HDU1518 Square(DFS,剪枝是关键呀)

Square

Time Limit : 10000/5000ms (Java/Other)   Memory Limit : 65536/32768K (Java/Other)

Total Submission(s) : 9   Accepted Submission(s) : 4

Problem Description

Given a set of sticks of various lengths, is it possible to join them end-to-end to form a square?

 

Input

The first line of input contains N, the number of test cases. Each test case begins with an integer 4 <= M <= 20, the number of sticks.

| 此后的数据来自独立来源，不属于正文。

Lemma processEvent_store now io renewal e s : event_ok e -> Kind e <> "credit_progress" -> store_inv s ->
  store_inv (processEvent now io renewal e s).2.
Proof.
  intros He Hk Hi. unfold processEvent. destruct (failed s) eqn:Hf; [done|]. destruct (renewal && _); [done|].
  destruct (validateEvent (state s) e) as [u|] eqn:Ev; [|done].
  destruct (String.eqb (Kind e) "config" || String.eqb (Kind e) "retire").
  - destruct (progress_step now e s Hi) as (events & s' & -> & Hi' & Hf' & _ & _ & Hok & Hfit).
    apply commit_staged; [done|congruence|by apply Forall_event_app; [|apply Forall_singleton]|].
    exists events, [e]. split; [done|]. split; [done|]. by apply Forall_singleton.
  - apply commit_staged; [done|done|by apply Forall_singleton|]. exists [], [e]. split; [done|]. split; [done|]. by apply Forall_singleton.
Qed.

Lemma processFlush_store now io kind s : store_inv s -> store_inv (processFlush now io kind s).2.
Proof.
  intros Hi. unfold processFlush. destruct (failed s) eqn:Hf; [done|].
  destruct (progress_step now (empty_event kind) s Hi) as (events & s' & -> & Hi' & Hf' & _ & _ & Hok & Hfit).
  apply commit_staged; [done|congruence|done|]. exists events, []. rewrite app_nil_r. done.
Qed.

Lemma rebalance_store now io q s : store_inv s -> failed s = false ->
  store_inv (rebalanceCreditsLocked now io q s).2 /\
  ((rebalanceCreditsLocked now io q s).1 = Ok tt -> failed (rebalanceCreditsLocked now io q s).2 = false).
Proof.
  intros Hi Hf. unfold rebalanceCreditsLocked. destruct (Rq_n q <=? 0); [done|]. destruct (negb _); [done|].
  destruct (progress_step now (rebalance_event (R_ID (Rq_rule q))) s Hi) as (events & s' & -> & Hi' & Hf' & _ & _ & Hok & Hfit). split.
  - apply commit_staged; [done|congruence|done|]. exists events, []. by rewrite app_nil_r.
  - intros Hc. rewrite commit_running; [congruence|done].
Qed.

Lemma rebalance_all_store now ios batch : forall i s, store_inv s -> failed s = false ->
  store_inv (rebalance_all now ios i batch s).2 /\
  ((rebalance_all now ios i batch s).1 = Ok tt -> failed (rebalance_all now ios i batch s).2 = false).
Proof.
  induction batch as [|q batch IH]; intros i s Hi Hf; simpl; [done|]. destruct (rebalance_store now (ios i) q s Hi Hf) as [H1 H2].
  destruct (rebalanceCreditsLocked now (ios i) q s) as [[[]|e] s']; simpl in *; [|done]. by apply IH; [|apply H2].
Qed.

Lemma availableLocked_Ok now s r until n u : availableLocked now s r until n = Ok u ->
  exists l, R_Lease r = Some l /\ 0 < NL_Bytes l /\ now < until /\ now < NL_ExpiresAt l /\ Retired (state s) !! NL_ID l = None /\
    n <= NL_Bytes l - used_of (state s) (NL_ID l) - creditLiability (Windows (state s)) (NL_ID l) /\ spool (state s) < MaxPendingRecords.
Proof.
  unfold availableLocked. destruct (failed s); [done|]. destruct (R_Lease r) as [l|]; [|done].
  destruct (negb (now <? until) || _) eqn:E1; [done|]. destruct (bool_decide (is_Some (Retired (state s) !! NL_ID l))) eqn:E2; [done|].
  destruct (lease_changed _ _); [done|]. destruct (validateLeaseCapacity _ _); [|done]. cbv zeta.
  destruct ((NL_Bytes l <=? 0) || _ || _) eqn:E3; [done|]. destruct (MaxPendingRecords <=? spool (state s)) eqn:E4; [done|].
  intros _. exists l. bool_to_prop. apply eq_None_not_Some in E2. split_and!; (done || lia).
Qed.

Lemma reserve_event_ok at_ id q staged s e : reserveCreditLocked at_ id q staged s = Ok (Some e) ->
  event_ok e /\ Kind e = "credit_reserve".
Proof.
  unfold reserveCreditLocked. destruct (current_rule _ _ _) as [[r until]|]; [|done]. cbv zeta.
  set (r' := funding_rule _ _ _ _ _ _). destruct (availableLocked (at_check at_) s r' until 0) as [u|] eqn:Ea; [|done].
  destruct (availableLocked_Ok _ _ _ _ _ _ Ea) as (l & -> & Hb & _). destruct (validateLeaseCapacity _ _); [|done].
  repeat (destruct (_ <=? _); [done|]). destruct (_ && _); [done|]. intros [= <-]. split; [|done]. by split_and!.
Qed.

Lemma reserve_all_ok tm ids batch s : forall i events,
  exists b, (reserve_all tm ids i batch events s).2 = List.app events b /\
    Forall (fun e => event_ok e /\ Kind e = "credit_reserve") b.
Proof.
  induction batch as [|q batch IH]; intros i events; simpl; [exists []; by rewrite app_nil_r|].
  destruct (reserveCreditLocked (tm_request tm i) (ids i) q events s) as [[e|]|err] eqn:E.
  - destruct (IH (Datatypes.S i) (events ++ [e])%list) as (b & Hb & Hall).
    destruct (reserve_all tm ids (Datatypes.S i) batch (events ++ [e])%list s) as [rs evs]. simpl in *.
    exists (e :: b). split; [by rewrite Hb, <- app_assoc|]. constructor; [by eapply reserve_event_ok|done].
  - destruct (IH (Datatypes.S i) events) as (b & Hb & Hall). destruct (reserve_all _ _ _ _ _ _). simpl in *. by exists b.
  - destruct (IH (Datatypes.S i) events) as (b & Hb & Hall). destruct (reserve_all _ _ _ _ _ _). simpl in *. by exists b.
Qed.

Lemma refilling_store batch s : store_inv s -> store_inv (done_refilling batch s).
Proof. intros [A [Hm Hu Hp] C D E]. split; try done. split; [done|done|]. revert Hp. by apply pool_inv_ext. Qed.

Lemma processReserve_store tm ios ids batch s : store_inv s -> store_inv (processReserveBatch tm ios ids batch s).2.
Proof.
  intros Hi. unfold processReserveBatch. destruct (failed s) eqn:Hf; [done|].
  destruct (rebalance_all_store (tm_start tm) ios batch 1 s Hi Hf) as [H1 H2].
  destruct (rebalance_all (tm_start tm) ios 1 batch s) as [[[]|e] sr]; simpl in *; [|by apply refilling_store].
  destruct (progress_step (tm_start tm) (empty_event "credit_flush") sr H1) as (progress & sp & -> & Hi' & Hf' & _ & _ & Hok & Hfit).
  destruct (reserve_all_ok tm ids batch sp 0 progress) as (b & Hb & Hall).
  destruct (reserve_all tm ids 0 batch progress sp) as [results events]. simpl in Hb. subst events.
  assert (Hc : store_inv (commitCreditEventsLocked (tm_end tm) (ios 0%nat) (progress ++ b) sp).2).
  { apply commit_staged; [done|rewrite Hf'; by apply H2| |].
    - apply Forall_event_app; [done|]. eapply Forall_impl; [exact Hall|]. by intros ? [].
    - exists progress, b. split; [done|]. split; [done|]. eapply Forall_impl; [exact Hall|]. by intros e [_ ->]. }
  destruct (commitCreditEventsLocked (tm_end tm) (ios 0%nat) (progress ++ b) sp) as [[u|e] s']; by apply refilling_store.
Qed.

Lemma processPrune_store now io s : store_inv s -> store_inv (processPrune now io s).2.
Proof.
  intros Hi. unfold processPrune. destruct (failed s) eqn:Hf; [done|]. cbv zeta. if_case; [|done]. destruct Hi as [Hd Hl Hs Hlog _].
  destruct (checkpoint_inv _ live_inv_about now io (set_state (pruneLeaseHistory now (state s)) s)) as [H1 H2];
    [by apply prune_inv|by apply set_state_live|done|done|].
  destruct (checkpointLocked now io _) as [[[]|e] s']; simpl in *; auto.
Qed.

(** *** Charges *)

Definition plain_fits (s : Store) (e : stateEvent) : Prop := Kind e <> "credit_reserve" /\ fits (credits s) e.
Definition staging_ok (s : Store) (g : staging) : Prop := Forall event_ok (sg_events g) /\ Forall (plain_fits s) (sg_events g).

Lemma fits_closed s s' e : closed_some (credits s) (credits s') -> plain_fits s e -> plain_fits s' e.
Proof.
  intros Hcs [Hk Hf]. split; [done|]. intros Hp w c' Hw Hc'. destruct (Hcs (W_ID w)) as [He|(c & Hc & He)]; rewrite He in Hc'.
  - by eapply Hf.
  - injection Hc' as <-. simpl. by eapply Hf.
Qed.

Lemma spending_lease now s r until n : R_Lease r <> None -> R_Lease (spendingRuleLocked now s r until n) <> None.
Proof.
  intros Hr. unfold spendingRuleLocked. cbv zeta. match goal with |- context [List.find ?f ?l] => destruct (List.find f l) as [c|] eqn:E end; [|done].
  apply find_some in E as [Hin _]. apply in_flat_map in Hin as ([l|] & _ & Hin); [|done]. by destruct Hin as [<-|[]].
Qed.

M integers follow; each gives the length of a stick - an integer between 1 and 10,000.

 

Output

For each case, output a line containing "yes" if is is possible to form a square; otherwise output "no".

 

Sample Input

3

4 1 1 1 1

5 10 20 30 40 50

8 1 7 2 6 4 4 3 5

 

Sample Output

yes

no

yes

 

Source

University of Waterloo Local Contest 2002.09.21

题意:根据已知边的长度,问能否构成一个正方形.

解决超时是关键!

AC代码:

#include<iostream>
#include<cstring>
#include<algorithm>
using namespace std;
int a[25];
bool vis[25];
int n,ave;
bool flag;
void dfs(int num,int len,int start)
{
    if(flag)
    return;
    if(num==4)
    {
        flag=true;
        return;
    }
    if(len==ave)
    {
        dfs(num+1,0,0);
        if(flag)
            return;
    }
    for(int i=start;i<n;i++)
    {
        if(!vis[i]&&len+a[i]<=ave)
        {
            vis[i]=true;
            dfs(num,len+a[i],i+1);
            vis[i]=false;
            if(flag)
                return;
        }
    }
}
int main()
{
    int t;
    cin>>t;
    while(t--)
    {
        cin>>n;
        int sum=0,maxlen=0;
        for(int i=0;i<n;i++)
        {
            cin>>a[i];
            sum+=a[i];
            if(a[i]>maxlen)
                maxlen=a[i];
        }
        ave=sum/4;
        if(sum%4!=0||maxlen>ave)
        {
            cout<<"no"<<endl;
            continue;
        }
        sort(a,a+n);
        memset(vis,0,sizeof(vis));
        flag=false;
        dfs(0,0,0);
        if(flag)
            cout<<"yes"<<endl;
        else
            cout<<"no"<<endl;
    }
}